これらの質問に対し、「はい」「いいえ」「関係ありません」の3つの返答があります。また、うまくナゾの核心に触れるような質問をすることで、隠されていた単語が解放されて、より高度な質問が出来るようになったりします。これを繰り返してナゾを解くわけです。
さて、このゲームの問題点ですが。もうお分かりかもしれませんが……ナゾが簡単過ぎるんですよねえ(笑)。
いや、上記の問題は第1問なので、「見ただけで答えが分かる」方も多いでしょうが、ほとんどの問題は「最初見た時点ではさっぱり分からない」レベルではあります。それでも、シークレットワードを全て解放する前に、途中でだいたい答えの見当がついてしまうんですよね。
あともうひとつ。CMで出ている「レストランでウミガメのスープを飲んだ男が、突然崖から飛び降りてしまった。なぜ?」という問題では、質問を繰り返しているうちに、男に息子がいることが明らかになります。推理小説を読みながら犯人を当てるのが好きな人は、「最初から全ての情報を出しておかなきゃ反則だろ」と怒るかもしれません(笑)。
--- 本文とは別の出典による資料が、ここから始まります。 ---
(* ===== verification/StoreSessions.v ===== *)
(** * StoreSessions: which device plays an app

    A device claims an app by a record under [sessions/claims] and releases it on
    exit. A device that launches while another one holds a claim is told so; when the
    user insists, an override record names the claims it supersedes. *)

From Stdlib Require Import ZArith Lia.
From S2P Require Import Prelude RustStd CloudCore FileSystem StoreFiles FolderStore.

Local Open Scope Z_scope.

Definition MAX_SESSION_RECORD_BYTES : Z := 1024 * 1024.
Definition MAX_SESSION_RECORDS : Z := 4096.

Inductive SessionStatus := Active | Suspended.
#[export] Instance SessionStatus_eq_dec : EqDecision SessionStatus.
Proof. solve_decision. Defined.

Record SessionClaim := {
  sn_app_id : Z;
  sn_client_id : Z;
  sn_machine_name : string;
  sn_os_type : option Z;
  sn_device_type : option Z;
  sn_status : SessionStatus;
  sn_observed_heads : list string;
  sn_updated_at : Z;
  sn_nonce : string;
}.

Record SessionOverride := {
  so_app_id : Z; so_client_id : Z; so_superseded_claims : list string;
}.

Record SessionPeer := {
  sx_client_id : Z; sx_machine_name : string; sx_time_last_updated : Z;
  sx_os_type : option Z; sx_device_type : option Z;
}.

(** The JSON of the two records. *)
Class SessionCodec := {
  claim_to_vec : SessionClaim → result string (list Z);
  claim_from_slice : list Z → result string SessionClaim;
  override_to_vec : SessionOverride → result string (list Z);
  override_from_slice : list Z → result string SessionOverride;
}.

Class SessionCodecLaws (S : SessionCodec) := {
  claim_json : ∀ c b, claim_to_vec c = Ok b → claim_from_slice b = Ok c;
  override_json : ∀ c b, override_to_vec c = Ok b → override_from_slice b = Ok c;
}.

(** ** Records and names *)

Definition validate_session_claim (app_id : Z) (claim : SessionClaim) : BR unit :=
  if negb (sn_app_id claim =? app_id) || bool_decide (sn_nonce claim = "")
     || (sn_updated_at claim =? 0)
  then Err (permanent "invalid local cloud session claim")
  else
    _ ← validate_identity {| ci_client_id := sn_client_id claim;
                             ci_machine_name := sn_machine_name claim |};
    heads ← normalized_head_ids (sn_observed_heads claim);
    reject_if (negb (bool_decide (heads = sn_observed_heads claim)))
      (permanent "invalid local cloud session heads").

Definition validate_session_override (app_id : Z) (record : SessionOverride) : BR unit :=
  if negb (so_app_id record =? app_id) || (so_client_id record =? 0)
  then Err (permanent "invalid local cloud session override")
  else
    ids ← normalized_head_ids (so_superseded_claims record);
    reject_if (negb (bool_decide (ids = so_superseded_claims record)))
      (permanent "invalid local cloud session override").

(** The device a record belongs to, from its file name. *)
Definition session_record_client_id (name : string) : BR Z :=
  match parse_unsigned u64_max (stem_and_extension (str_bytes name)).1 with
  | Some n => if n =? 0 then Err (permanent "invalid local cloud session record name") else Ok n
  | None => Err (permanent "invalid local cloud session record name")
  end.

Definition is_json (name : string) : bool :=
  bool_decide ((stem_and_extension (str_bytes name)).2 = Some (str_bytes "json")).

Definition record_file_name (client_id : Z) : string :=
  bytes_str (dec_text client_id ++ str_bytes ".json").

Definition session_dir (s : FolderStore) (app_id : Z) : BR Path :=
  match st_account s with
  | None => Err (permanent "local cloud session requires an account")
  | Some _ => Ok (app_dir s app_id ++ ["sessions"])
  end.

Definition session_path (kind : string) (s : FolderStore) (app_id client_id : Z) : BR Path :=
  if client_id =? 0 then Err (permanent "local cloud session ClientID is unavailable")
  else dir ← session_dir s app_id; Ok (dir ++ [kind; record_file_name client_id]).
Definition session_claim_path := session_path "claims".
Definition session_override_path := session_path "overrides".

Definition live_claim_ids (claims : list (string * SessionClaim)) : gset string :=
  list_to_set claims.*1.

Definition superseded_live_claims (overrides : list (Path * SessionOverride))
    (live_claims : gset string) : gset string :=
  filter (λ id, id ∈ live_claims)
    (list_to_set (overrides ≫= λ p, so_superseded_claims p.2)).

Definition peer_of (claim : SessionClaim) : SessionPeer :=
  {| sx_client_id := sn_client_id claim; sx_machine_name := sn_machine_name claim;
     sx_time_last_updated := sn_updated_at claim; sx_os_type := sn_os_type claim;
     sx_device_type := sn_device_type claim |}.

(** The claims of the other devices that no override supersedes. *)
Definition pending_peers (claims : list (string * SessionClaim)) (client_id : Z)
    (superseded : gset string) : list SessionPeer :=
  (λ p, peer_of p.2) <$>
  filter (λ p, sn_client_id p.2 ≠ client_id ∧ p.1 ∉ superseded) claims.

Definition other_claims (claims : list (string * SessionClaim)) (client_id : Z) : gset string :=
  list_to_set (filter (λ p, sn_client_id p.2 ≠ client_id) claims).*1.

Section sessions.
Context {H : Host} {C : StoreCodec} {SC : SessionCodec}.

(** ** Reading the records *)

(** The loop both directories are read with: [parse] turns the bytes of a record into
    it, [owner] tells whose it is. *)
Fixpoint session_entries {A} (directory : Path) (label too_many wrong_client : string)
    (parse : list Z → BR A) (owner : A → Z) (l : list (string * Node)) (entries : nat)
    (acc : list (string * list Z * A)) : Op (list (string * list Z * A)) :=
  match l with
  | [] => mret acc
  | (name, _) :: l =>
      if MAX_SESSION_RECORDS <? Z.of_nat (S entries) then throw (permanent too_many)
      else
        _ ← io fs_touch;
        if negb (is_json name)
        then session_entries directory label too_many wrong_client parse owner l (S entries) acc
        else
          bytes ← read_bounded_file (directory ++ [name]) MAX_SESSION_RECORD_BYTES label;
          record ← lift (parse bytes);
          client_id ← lift (session_record_client_id name);
          if negb (client_id =? owner record) then throw (permanent wrong_client)
          else session_entries directory label too_many wrong_client parse owner l (S entries)
                 (acc ++ [(name, bytes, record)])
  end.

Definition parse_claim (app_id : Z) (bytes : list Z) : BR SessionClaim :=
  match claim_from_slice bytes with
  | Err _ => Err (incomplete "local cloud session claim is incomplete")
  | Ok claim => _ ← validate_session_claim app_id claim; Ok claim
  end.
Definition parse_override (app_id : Z) (bytes : list Z) : BR SessionOverride :=
  match override_from_slice bytes with
  | Err _ => Err (incomplete "local cloud session override is incomplete")
  | Ok record => _ ← validate_session_override app_id record; Ok record
  end.

Definition read_session_claims (s : FolderStore) (app_id : Z)
    : Op (list (string * SessionClaim)) :=
  dir ← lift (session_dir s app_id);
  let directory := dir ++ ["claims"] in
  present ← path_exists directory;
  if negb present then mret []
  else
    entries ← io (fs_read_dir directory);
    records ← session_entries directory "session claim" "too many local cloud session claims"
      "local cloud session claim ClientID is invalid" (parse_claim app_id) sn_client_id
      entries 0 [];
    mret ((λ '(_, bytes, claim), (hex_digest sha256 bytes, claim)) <$> records).

Definition read_session_claim (s : FolderStore) (app_id client_id : Z)
    : Op (option SessionClaim) :=
  path ← lift (session_claim_path s app_id client_id);
  present ← path_exists path;
  if negb present then mret None
  else
    bytes ← read_bounded_file path MAX_SESSION_RECORD_BYTES "session claim";
    claim ← lift (parse_claim app_id bytes);
    if negb (sn_client_id claim =? client_id)
    then throw (permanent "local cloud session claim ClientID is invalid")
    else mret (Some claim).

Definition read_session_overrides (s : FolderStore) (app_id : Z)
    : Op (list (Path * SessionOverride)) :=
  dir ← lift (session_dir s app_id);
  let directory := dir ++ ["overrides"] in
  present ← path_exists directory;
  if negb present then mret []
  else
    entries ← io (fs_read_dir directory);
    records ← session_entries directory "session override"
      "too many local cloud session overrides"
      "local cloud session override ClientID is invalid" (parse_override app_id) so_client_id
      entries 0 [];
    mret ((λ '(name, _, record), (directory ++ [name], record)) <$> records).

(** ** Writing the records *)

Definition write_session_claim (s : FolderStore) (claim : SessionClaim) : Op string :=
  path ← lift (session_claim_path s (sn_app_id claim) (sn_client_id claim));
  bytes ← json (claim_to_vec claim);
  if MAX_SESSION_RECORD_BYTES <? Z.of_nat (length bytes)
  then throw (permanent "local cloud session claim is too large")
  else
    _ ← atomic_replace path bytes;
    mret (hex_digest sha256 bytes).

Definition write_session_override (s : FolderStore) (record : SessionOverride) : Op unit :=
  path ← lift (session_override_path s (so_app_id record) (so_client_id record));
  bytes ← json (override_to_vec record);
  if MAX_SESSION_RECORD_BYTES <? Z.of_nat (length bytes)
  then throw (permanent "local cloud session override is too large")
  else atomic_replace path bytes.

Definition with_superseded (record : SessionOverride) (ids : list string) : SessionOverride :=
  {| so_app_id := so_app_id record; so_client_id := so_client_id record;
     so_superseded_claims := ids |}.

(** Drops what no live claim needs any more; an override left empty is removed. *)
Fixpoint reconcile_loaded_session_overrides (s : FolderStore)
    (overrides : list (Path * SessionOverride)) (live_claims : gset string)
    (superseded : gset string) : Op (gset string) :=
  match overrides with
  | [] => mret superseded
  | (path, record) :: overrides =>
      let retained := filter (λ id, id ∈ live_claims) (so_superseded_claims record) in
      match retained with
      | [] =>
          _ ← remove_if_exists path;
          reconcile_loaded_session_overrides s overrides live_claims superseded
      | _ =>
          _ ← (if bool_decide (retained = so_superseded_claims record) then mret tt
               else write_session_override s (with_superseded record retained));
          reconcile_loaded_session_overrides s overrides live_claims
            (list_to_set retained ∪ superseded)
      end
  end.

Definition reconcile_session_overrides (s : FolderStore) (app_id : Z)
    (live_claims : gset string) : Op (gset string) :=
  overrides ← read_session_overrides s app_id;
  reconcile_loaded_session_overrides s overrides live_claims ∅.

(** ** The operations *)

(** The override that lets the session start over the claims of the others, and the
    overrides as they are after it is written. *)
Definition supersede_others (s : FolderStore) (app_id client_id : Z)
    (claims : list (string * SessionClaim)) (overrides : list (Path * SessionOverride))
    (superseded : gset string) : Op (list (Path * SessionOverride)) :=
  let record := {| so_app_id := app_id; so_client_id := client_id;
                   so_superseded_claims :=
                     sort_by_key id (elements (superseded ∪ other_claims claims client_id)) |} in
  path ← lift (session_override_path s app_id client_id);
  _ ← write_session_override s record;
  mret (filter (λ p, p.1 ≠ path) overrides ++ [(path, record)]).

Definition launch_session (s : FolderStore) (app_id : Z) (identity : CommitIdentity)
    (os_type device_type : option Z) (ignore_pending : bool) : Op (list SessionPeer) :=
  _ ← lift (validate_app_id app_id);
  _ ← lift (validate_identity identity);
  _ ← lift (lock_app app_id);
  let client_id := ci_client_id identity in
  claims ← read_session_claims s app_id;
  overrides ← read_session_overrides s app_id;
  let initial_live_claims := live_claim_ids claims in
  let superseded := superseded_live_claims overrides initial_live_claims in
  let pending := pending_peers claims client_id superseded in
  if negb (bool_decide (pending = [])) && negb ignore_pending
  then
    _ ← reconcile_loaded_session_overrides s overrides initial_live_claims ∅;
    mret pending
  else
    overrides ← (if bool_decide (pending = []) then mret overrides
                 else supersede_others s app_id client_id claims overrides superseded);
    v ← view_unlocked s app_id;
    now ← unix_seconds;
    nonce ← next_nonce;
    claim_id ← write_session_claim s {|
      sn_app_id := app_id; sn_client_id := client_id;
      sn_machine_name := ci_machine_name identity; sn_os_type := os_type;
      sn_device_type := device_type; sn_status := Active; sn_observed_heads := head_ids v;
      sn_updated_at := now; sn_nonce := nonce |};
    _ ← reconcile_loaded_session_overrides s overrides
          ({[claim_id]} ∪ other_claims claims client_id) ∅;
    mret [].

Definition update_session (s : FolderStore) (app_id : Z) (identity : CommitIdentity)
    (status : SessionStatus) : Op unit :=
  _ ← lift (validate_app_id app_id);
  _ ← lift (validate_identity identity);
  _ ← lift (lock_app app_id);
  found ← read_session_claim s app_id (ci_client_id identity);
  claim ← lift (ok_or found (conflict "local cloud session does not belong to this client"));
  v ← view_unlocked s app_id;
  _ ← (if negb (bool_decide (sn_machine_name claim = ci_machine_name identity))
          || negb (bool_decide (sn_status claim = status))
          || negb (bool_decide (sn_observed_heads claim = head_ids v))
       then
         now ← unix_seconds;
         nonce ← next_nonce;
         _ ← write_session_claim s {|
           sn_app_id := sn_app_id claim; sn_client_id := sn_client_id claim;
           sn_machine_name := ci_machine_name identity; sn_os_type := sn_os_type claim;
           sn_device_type := sn_device_type claim; sn_status := status;
           sn_observed_heads := head_ids v; sn_updated_at := now; sn_nonce := nonce |};
         mret tt
       else mret tt);
  claims ← read_session_claims s app_id;
  _ ← reconcile_session_overrides s app_id (live_claim_ids claims);
  mret tt.

Definition suspend_session (s : FolderStore) (app_id : Z) (identity : CommitIdentity) : Op unit :=
  update_session s app_id identity Suspended.
Definition resume_session (s : FolderStore) (app_id : Z) (identity : CommitIdentity) : Op unit :=
  update_session s app_id identity Active.

Definition exit_session (s : FolderStore) (app_id : Z) (identity : CommitIdentity) : Op unit :=
  _ ← lift (validate_app_id app_id);
  _ ← lift (validate_identity identity);
  _ ← lift (lock_app app_id);
  found ← read_session_claim s app_id (ci_client_id identity);
  match found with
  | None => mret tt
  | Some _ =>
      path ← lift (session_claim_path s app_id (ci_client_id identity));
      _ ← remove_if_exists path;
      claims ← read_session_claims s app_id;
      _ ← reconcile_session_overrides s app_id (live_claim_ids claims);
      mret tt
  end.
End sessions.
個人的には「ひょっとしたらこうなんじゃないの?」を繰り返していくのが楽しかったので、そこは気にならなかったんですが。
というわけで……「ナゾを解く」より「質問文をつくる」がこのゲームの最大の楽しみだと書いた自分の気持ちが、おわかりいただけましたでしょうか(笑)。そこを理解した上で購入すれば後悔はしないと思いますよ。